Providers are in a unique position to identify youth at risk for suicide and to implement care strategies to diminish it, according to new guidance for providers.

The Blueprint for Youth Suicide Prevention was put together by the American Academy of Pediatrics, the American Foundation for Suicide Prevention and the National Institute of Mental Health. It is the first major interdisciplinary effort to provide mitigation guidance for providers and communities. 

Pediatric health clinicians are in a unique position to identify youth at risk and to implement strategies meant to support them. Eight in 10 adolescents saw a healthcare provider within the year before their death by suicide, and nearly half of youth had visited an emergency department the same time period. 

“Most youth who are thinking about suicide pass through the healthcare system with their suicide risk unrecognized because they were not asked directly about suicidal thoughts and behaviors,” the blueprint says. Universal suicide risk screening, as well as protective factors like coping skills and community support, can help prevent suicide. Collaborative or integrated care models have also been shown to reduce suicidal ideation.
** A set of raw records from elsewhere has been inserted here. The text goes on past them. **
(** * Database connection manager (internal/db/manager.go)

    A shallow embedding of the [DatabaseManager] of the Go boilerplate: the
    connect-with-retry loop, the two health checks, the metrics refresh and
    the shutdown path, followed by the properties the specification states
    about them.

    The manager talks to three things it does not own: the database server
    (through gorm and database/sql), the clock, and the Go scheduler.  They
    are modelled as follows.

    - The server is an environment [Env] of answer streams: what the i-th
      attempt to open a connection meets, how the i-th liveness probe is
      answered, what the i-th poll of the pool statistics returns and how
      the i-th close ends.  The environment is fixed for a run; the number
      of answers consumed so far is part of the [World].
    - The clock is the field [now] of the [World], in nanoseconds.  It only
      moves forward, and only inside the calls that wait: [time_Sleep] and
      [PingContext].
    - A [go f()] statement records the started routine in [spawned]; the
      routine itself is not run by the caller.  The read/write mutex is an
      explicit state, and every access to the guarded structures is logged
      in the [trace] together with the state the mutex was in. *)

From Stdlib Require Import ZArith List String Bool Lia.
Import ListNotations.

Local Open Scope string_scope.
Local Open Scope list_scope.
Local Open Scope Z_scope.

(** ** Go integers, durations and instants *)

(** Go's [int] and [int64] on the 64-bit targets the service is built for:
    signed, and wrapping silently on overflow. *)
Definition max_int : Z := 9223372036854775807.
Definition min_int : Z := -9223372036854775808.

Definition wrap_int (z : Z) : Z := (z + 9223372036854775808) mod 18446744073709551616 - 9223372036854775808.

(** [time.Duration] is an [int64] count of nanoseconds; [time.Time] is
    modelled as the nanoseconds since the Unix epoch. *)
Definition Duration := Z.
Definition Time := Z.

Definition Second : Duration := 1000000000.

(** The zero [time.Time] (January 1, year 1, 00:00 UTC), the value of
    [LastCheck] before the first health check. *)
Definition time_zero : Time := -62135596800 * Second.

(** [Time.Sub] does not wrap: it saturates at the largest and the smallest
    duration. *)
Definition saturate (z : Z) : Duration := Z.max min_int (Z.min max_int z).

Definition time_Sub (t u : Time) : Duration := saturate (t - u).

(** ** Errors *)

Inductive ErrorType : Type :=
  | ErrorTypeValidation | ErrorTypeNotFound | ErrorTypeUnauthorized
  | ErrorTypeForbidden | ErrorTypeConflict | ErrorTypeInternal
  | ErrorTypeExternal | ErrorTypeDatabase | ErrorTypeCache | ErrorTypeTimeout.

(** Modelled from the spec: the [errors] package (type [AppError], the
    constructor [DatabaseError] and the builders [WithOperation],
    [WithResource], [WithContext]) is not among the sources; the fields are
    those of the [AppError] struct listed in the project's README, restricted
    to the ones the manager sets.  A Go [error] is either an error of a
    library ([errorString], with the text its [Error()] method returns) or
    an [AppError]. *)
#[warnings="-register-all"]
Inductive error : Type :=
  | errorString (text : string)
  | AppError (type : ErrorType) (message : string) (cause : option error)
             (operation resource : string) (context : list (string * Z)).

Definition DatabaseError (message : string) (cause : option error) : error :=
  AppError ErrorTypeDatabase message cause EmptyString EmptyString [].

Definition WithOperation (operation : string) (e : error) : error :=
  match e with
  | AppError t m c _ r ctx => AppError t m c operation r ctx
  | errorString _ => e
  end.

Definition WithResource (resource : string) (e : error) : error :=
  match e with
  | AppError t m c o _ ctx => AppError t m c o resource ctx
  | errorString _ => e
  end.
Before launching a prevention program, providers should get the support of diverse top leadership. All healthcare staff should be involved in training, and feedback from patients and their families should be welcome. As another first step, providers should aim to connect with mental and behavioral health resources in their community or via telehealth. It is also critical for providers to bear in mind the difference between screening (quick identification that requires further assessment) and assessment (comprehensive evaluation). Both are critical, according to the blueprint. 

When screening, providers should aim to use evidence-based clinical pathways to manage patients who screen positive for suicide risk. These include a brief screen followed by a brief safety assessment and finally disposition, where next steps for care are identified. Providers should also rely on trauma-informed care principles when talking to patients and their families. 

It’s critical providers learn their individual patient population needs, like culture differences, which will determine best approaches to treatment. Providers should use inclusive language and posters, ask patients their pronouns, seek patient and family feedback and offer a translator. Ongoing support for staff should be provided, such as quarterly check-ins.

Patients at imminent risk of suicide require safety and need immediate safety precautions, like removing all potentially dangerous objects from the room and not leaving the patient alone in the room. Families of patients who need further mental health evaluation should be referred to external resources and should have a safety plan in place in case of emergency.